09 April 2008
Writer’s first novel explores bicultural life of immigrant family in New Jersey

Washington -- The September 2007 publication of Junot Diaz’s first novel, The Brief Wondrous Life of Oscar Wao, secured the reputation of its Dominican-American author as a singular talent with a highly original literary voice. That reputation was confirmed by the announcement, on April 9, 2008, that Diaz’s novel had been awarded the Pulitzer Prize for fiction -- just one month after it won the National Book Critics Circle Award.
When his previous book (Drown, a collection of short stories) appeared in 1996, Diaz attracted attention as an up-and-coming writer to watch for. Following that triumph, he began working on a science fiction novel -- still unfinished -- before writing Oscar Wao, which was 10 years in the making. Diaz’s new novel follows the trials and tribulations of Dominican-American family members in their native country and in their adopted hometown of Paterson, New Jersey. The novel’s title refers to the Spanish pronunciation of “Oscar Wilde,” the 19th-century Anglo-Irish writer and dandy whose moniker serves as a nickname for Diaz’s teenage narrator, Oscar de Leon.

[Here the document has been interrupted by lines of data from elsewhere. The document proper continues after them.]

(** X23. Creating guidance without a backend returns the submitted fields
    under a fresh ID and stores them nowhere: reading the guidance of the
    same profile and scholarship back finds nothing.  With a backend that
    echoes the written fields, the result is the submitted fields again, with
    missing optional fields still missing, under the ID the backend gave the
    record; a create call that throws is rethrown, and one that returns no
    record throws a type error. *)
Theorem createApplicationGuidance_outcomes (w : World)
    (guidance : InsertApplicationGuidance) :
  let id := uuidAt (outside w) (ticks w) in
  let now := clockAt (outside w) (S (ticks w)) in
  (useAirtable w = false ->
   createApplicationGuidance guidance w = (Ok (local_guidance id guidance now), tick (tick w))
   /\ getApplicationGuidance (ig_profileId guidance) (ig_scholarshipId guidance)
        (tick (tick w))
      = (Ok None, tick (tick w)))
  /\ (useAirtable w = true -> forall rid rest,
      create_guidance_reply w guidance
      = Ok ({| rec_id := rid; rec_fields := create_guidance_fields id guidance now |} :: rest) ->
      createApplicationGuidance guidance w
      = (Ok (local_guidance rid guidance now), tick (tick (tick w))))
  /\ (useAirtable w = true -> forall e,
      create_guidance_reply w guidance = Throw e ->
      createApplicationGuidance guidance w = (Throw e, tick (tick (tick w))))
  /\ (useAirtable w = true ->
      create_guidance_reply w guidance = Ok [] ->
      createApplicationGuidance guidance w = (Throw TypeError, tick (tick (tick w)))).
Proof.
  cbn zeta. unfold create_guidance_reply. split; [|split; [|split]].
  - intros Hua. split.
    + unfold createApplicationGuidance. run. by rewrite Hua.
    + by apply getApplicationGuidance_uninitialized.
  - intros Hua rid rest Hr. unfold createApplicationGuidance. run. rewrite Hua. cbn iota.
    run. rewrite Hr. by rewrite mapToApplicationGuidance_echo.
  - intros Hua e Hr. unfold createApplicationGuidance. run. rewrite Hua. cbn iota.
    run. by rewrite Hr.
  - intros Hua Hr. unfold createApplicationGuidance. run. rewrite Hua. cbn iota.
    run. by rewrite Hr.
Qed.
(** * ydb-go-sdk: a shallow embedding of the result scanner, the credentials
    chain, the lazy coordination client and the context endpoint carrier.

    Go values are modelled as the code has them: interfaces as sums over
    their dynamic types (with [None] for the nil interface), pointers as
    optional locations into an explicit store, [panic] as an outcome of
    its own, and [fmt.Errorf] as a constructor that keeps its format and
    its operands. *)

From Stdlib Require Import Ascii ZArith Lia.
From stdpp Require Import base numbers list strings.

#[local] Set Warnings "-register-all".

(** ** Go errors *)

(** Transport error codes and operation status codes of
    [internal/errors], as enumerated by [retry_test.go]. *)
Inductive TransportErrorCode :=
  | TransportErrorUnknownCode | TransportErrorCanceled | TransportErrorUnknown
  | TransportErrorInvalidArgument | TransportErrorDeadlineExceeded
  | TransportErrorNotFound | TransportErrorAlreadyExists
  | TransportErrorPermissionDenied | TransportErrorResourceExhausted
  | TransportErrorFailedPrecondition | TransportErrorAborted
  | TransportErrorOutOfRange | TransportErrorUnimplemented
  | TransportErrorInternal | TransportErrorUnavailable
  | TransportErrorDataLoss | TransportErrorUnauthenticated.

Inductive StatusCode :=
  | StatusUnknownStatus | StatusBadRequest | StatusUnauthorized
  | StatusInternalError | StatusAborted | StatusUnavailable
  | StatusOverloaded | StatusSchemeError | StatusGenericError
  | StatusTimeout | StatusBadSession | StatusPreconditionFailed
  | StatusAlreadyExists | StatusNotFound | StatusSessionExpired
  | StatusCancelled | StatusUndetermined | StatusUnsupported
  | StatusSessionBusy.

(** Operands handed to [fmt.Errorf]; [T] is the type of the operands that
    are not errors (the scanner passes wire types, Go types and numbers). *)
Inductive error (T : Type) :=
  | ErrorsNew (msg : string)
  | Errorf (format : string) (args : list (fmtarg T))
  | NewTransportError (code : TransportErrorCode)
  | NewOpError (status : StatusCode)
  | ContextCanceled
  | ContextDeadlineExceeded
with fmtarg (T : Type) :=
  | ArgErr (e : error T)
  | ArgStr (s : string)
  | ArgVal (v : T).

Arguments ErrorsNew {T} msg.
Arguments Errorf {T} format args.
Arguments NewTransportError {T} code.
Arguments NewOpError {T} status.
Arguments ContextCanceled {T}.
Arguments ContextDeadlineExceeded {T}.
Arguments ArgErr {T} e.
Arguments ArgStr {T} s.
Arguments ArgVal {T} v.

(** Position, among the verbs of a format, of the first [%w]; [%%] is a
    literal percent sign and takes no operand. *)
Fixpoint wrap_verb_index (f : string) (n : nat) : option nat :=
  match f with
  | String "%"%char (String c rest) =>
      if Ascii.eqb c "w"%char then Some n
      else if Ascii.eqb c "%"%char then wrap_verb_index rest n
      else wrap_verb_index rest (S n)
  | String _ rest => wrap_verb_index rest n
  | EmptyString => None
  end.

(** [errors.Unwrap]: only an error built by [fmt.Errorf] with a [%w] verb
    over an error operand wraps anything. *)
Definition Unwrap {T} (e : error T) : option (error T) :=
  match e with
  | Errorf f args =>
      match wrap_verb_index f 0 with
      | Some i =>
          match args !! i with
          | Some (ArgErr inner) => Some inner
          | _ => None
          end
      | None => None
      end
  | _ => None
  end.

(** [errors.Is err target]: [target] is met along the unwrap chain. *)
Inductive errors_Is {T} : error T -> error T -> Prop :=
  | Is_here e : errors_Is e e
  | Is_inner e e' t : Unwrap e = Some e' -> errors_Is e' t -> errors_Is e t.

(** ** package cluster: context.go *)

Module cluster.

(** An implementation of the [Endpoint] interface, known by its address. *)
Record endpoint := { Address : string }.

(** A value of interface type [Endpoint]; [None] is the nil interface. *)
Definition Endpoint := option endpoint.

(** Context keys are compared as interface values: by dynamic type and
    value. [ctxEndpointKey{}] is the one value of its type. *)
Inductive key :=
  | ctxEndpointKey
  | otherKey (id : nat).

Definition key_eqb (a b : key) : bool :=
  match a, b with
  | ctxEndpointKey, ctxEndpointKey => true
  | otherKey i, otherKey j => Nat.eqb i j
  | _, _ => false
  end.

Although Diaz has been reluctant to describe his novel as autobiographical, his own bicultural background clearly informs the novel’s setting and complex family dynamics. Born in Santo Domingo (the Dominican Republic’s capital city), Diaz emigrated to the United States at age 6, growing up in a working-class neighborhood in New Jersey. Like his novel’s protagonist, Oscar, he was a self-styled “ghetto nerd” whose love of books -- particularly science fiction -- made him a frequent target of his classmates’ taunts.
By turns hilarious and heartbreaking, Oscar Wao explores the duality of the immigrant experience in America, exemplified in different ways by Oscar’s mother, Belicia, his sister Lola and Oscar himself. Oscar’s role as a social misfit is underscored by the novel’s allusions to science fiction characters from the Star Trek television series, Star Wars movies, and J.R.R. Tolkien’s Lord of the Rings trilogy. Of the pudgy, book-obsessed Oscar, Diaz writes: “Dude wore his nerdiness like a Jedi wore his light saber. … Couldn’t have passed for Normal if he’d wanted to.”
Reviewers have consistently cited Oscar Wao as one of the best books of 2007. The novel’s language, punctuated by a liberal use of Spanish-American slang, is “a sort of streetwise brand of Spanglish that even the most monolingual reader can easily inhale,” according to New York Times critic Michiko Kakutani. Critic Lev Grossman, writing for Time magazine, praised Diaz’s novel as “astoundingly great,” adding: “You could call The Brief Wondrous Life of Oscar Wao … the saga of an immigrant family, but that wouldn’t really be fair. It’s an immigrant-family saga for people who don’t read immigrant-family sagas.”
The success of Oscar Wao crowns the author’s unlikely path from his modest beginnings to literary prominence. In 1992, Diaz earned a bachelor’s degree in English from Rutgers College, financing his education by delivering pool tables, washing dishes, pumping gas and working at a steel mill. He earned a Master of Fine Arts degree from Cornell University in Ithaca, New York, in 1995. Diaz, age 39, now teaches creative writing at the Massachusetts Institute of Technology, dividing his time between Boston and New York. He also is a founding member of the Voices Workshop that organizes summer writing programs for writers of color.
A few months before winning the Pulitzer Prize, Diaz sold the film rights to The Brief Wondrous Life of Oscar Wao to the Miramax film studio.
In a September 2007 interview with Bloomberg News Services reporter Robert Hilferty, Diaz said he considers himself fortunate to be able to make a living from his writing. “I have an imaginative life,” he said. “Very few people can live off that in this world.”